By Asha Curran, CEO, GivingTuesday
This Op-Ed was originally published in Newsweek on March 11, 2021.
It was just a year ago, on March 11, that the World Health Organization declared COVID-19 a pandemic, confirming the rapidly spreading coronavirus would be a crisis unlike any other in recent history.
This was a declaration that would bind the world together and expose our key weaknesses in unexpected ways. One year later, just as we’ve experienced immense loss, fear and isolation, we’ve also seen the transformative power of generosity create healing, hope and optimism.
As we consider how we recover from this crisis, generosity must be at the heart of the society we rebuild together, unlocking dignity, opportunity and equity around the globe.
What we need is not incremental but radical generosity—generosity not as a benevolence that the haves show to the have-nots, but rather an expression of mutuality, solidarity and reciprocity.
Radical generosity transcends simply giving money—which unfortunately has yet to stop wars, suffering and inequity through the ages —and focuses our efforts to love, help, understand, offer hope and find new ways of healing at the root of our issues.
Radical generosity challenges us to reimagine our world from the ground up as a place where we don’t just work harder to alleviate all these harms but also one where we don’t tolerate them in the first place; it also challenges us to center others even in the smallest and most mundane aspects of our daily lives.
We have seen people driving extraordinary efforts to help frontline workers, establish thriving mutual aid networks, uplift communities disproportionately affected by the pandemic and economic crisis, address issues of food insecurity, foster new connections and understanding while continuing to drive giving and action for causes and communities.

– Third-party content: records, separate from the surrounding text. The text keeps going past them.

Lemma wp_setup_throw {A} e w1 :
  registered c w w1 → leftover e → wp (throw e : Store A) setup_post w1.
Proof. by right. Qed.

Lemma wp_check_accounts path w1 :
  registered c w w1 → wp (check_accounts path c true) setup_post w1.
Proof.
  intros Hr1. unfold check_accounts.
  apply wp_setup_seq; [by apply wp_setup_consults; [apply consults_kubectl|]|]. intros info w2 Hr2.
  destruct (negb (contacted info)).
  { eapply (wp_seq (λ r w3, r = Ok tt ∧ unregistered (Cluster.id c) w w3)).
    - eapply wp_seq; [by apply (removeCluster_unregisters c w w2)| |by intros e w3 [[=] _]
        |by intros w3 [[=] _]]. intros b w3 [_ Hu]. by apply wp_ret.
    - intros [] w3 [_ Hu]. by left.
    - by intros e w3 [[=] _].
    - by intros w3 [[=] _]. }
  cbv zeta. case_match; [by apply wp_setup_drop|].
  case_match; [by apply wp_setup_throw; [|left]|].
  apply wp_setup_seq; [by apply wp_setup_consults; [apply consults_kubectl|]|]. intros check w3 Hr3.
  case_match; [by apply wp_setup_drop|].
  destruct (check_namespace _ _ _ _) as [okay badline].
  case_match; [by apply wp_setup_drop|by apply wp_setup_ret].
Qed.

Lemma wp_setup_tiller path w1 :
  registered c w w1 → wp (setup_tiller path c) setup_post w1.
Proof.
  intros Hr1. unfold setup_tiller. cbv zeta.
  apply wp_setup_seq; [by apply wp_setup_consults; [apply consults_run|]|]. intros result w2 Hr2.
  case_match; [by apply wp_setup_drop|].
  apply wp_setup_seq.
  { case_match; [|by apply wp_setup_ret]. apply wp_setup_consults; [|done].
    apply consults_bind; [apply consults_kubectl|intros; apply consults_ret]. }
  intros okay w3 Hr3. case_match; [by apply wp_setup_drop|].
  apply wp_setup_consults; [|done]. apply consults_wait_tiller; unfold maxLooks, maxDelay, delay; lia.
Qed.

When we act collectively—what we can, with what we have, from where we are—we can make massive change happen. We know it can work and our collective action has so much potential still untapped.
Through my organization GivingTuesday, we see people across all borders, sectors and beliefs come together as a global movement in shared moments to give, mobilizing communities and strengthening the ties that bind us together as a society.
In 2020, we saw unprecedented spikes in giving around the world during #GivingTuesdayNow on May 5 and Giving Tuesday on December 1. Imagine what we could do if we each embraced that spirit every day.
Our goal is to uncover grassroots innovation, emerging opportunities for collaboration and analyzing data to understand how radical generosity is happening and mobilize more people to act on this idea, just as we have with GivingTuesday throughout its nearly 10 year history.
Community leaders in Toronto inspired organizations, individuals and families to create chalk art offering messages of hope to passersby they may never meet. In communities around the world, people placed posters of hearts or rainbows in their windows to lift spirits of neighbors and essential workers, while others decided to extend kindness and connection through impromptu music performances, singing and playing on balconies, porches, curbs and more.
In Okinawa, Japan, military spouses filled the machines of a laundromat with quarters so those without funds could still wash their clothes. In Venezuela, citizens came together to distribute masks and safety equipment to those living on the street.
It’s this kind of generosity that illustrates that our neighbors should be clothed, fed, cared for and included, and this should not be restricted to the realm of nonprofits, governments, large corporations or wealthy individuals.
Philanthropic power is something each of us holds, even if we haven’t discovered it yet. Philanthropy’s true meaning, “love of humanity,” is within the capacity of every single human to practice, and the intentional practicing of it brings healing, forges strong bonds between people and strengthens communities.
Each of us has the power to be generous in new and unexpected ways that are truly transformational, not merely transactional. When we commit to thinking, “What good can I do today?” we begin to recognize how we are inextricably connected to others, and them to us.
We have an opportunity to rethink how we define, embody and unleash exponential generosity on our own terms beyond official structures. By actively caring for our fellow humans—through acts of kindness, mutual aid, volunteering, outreach, conversation or financial giving—we can build connections, bring forth equity and exercise empathy.
In the midst of this pandemic it can seem difficult to imagine what the world may look like a year from now, but we do have a clearer picture of what it will take to create the world we wish to see.
This pandemic will ultimately ebb, but our ability to create a future rooted in shared humanity remains in our hands and in our willingness to embrace the idea of radical generosity.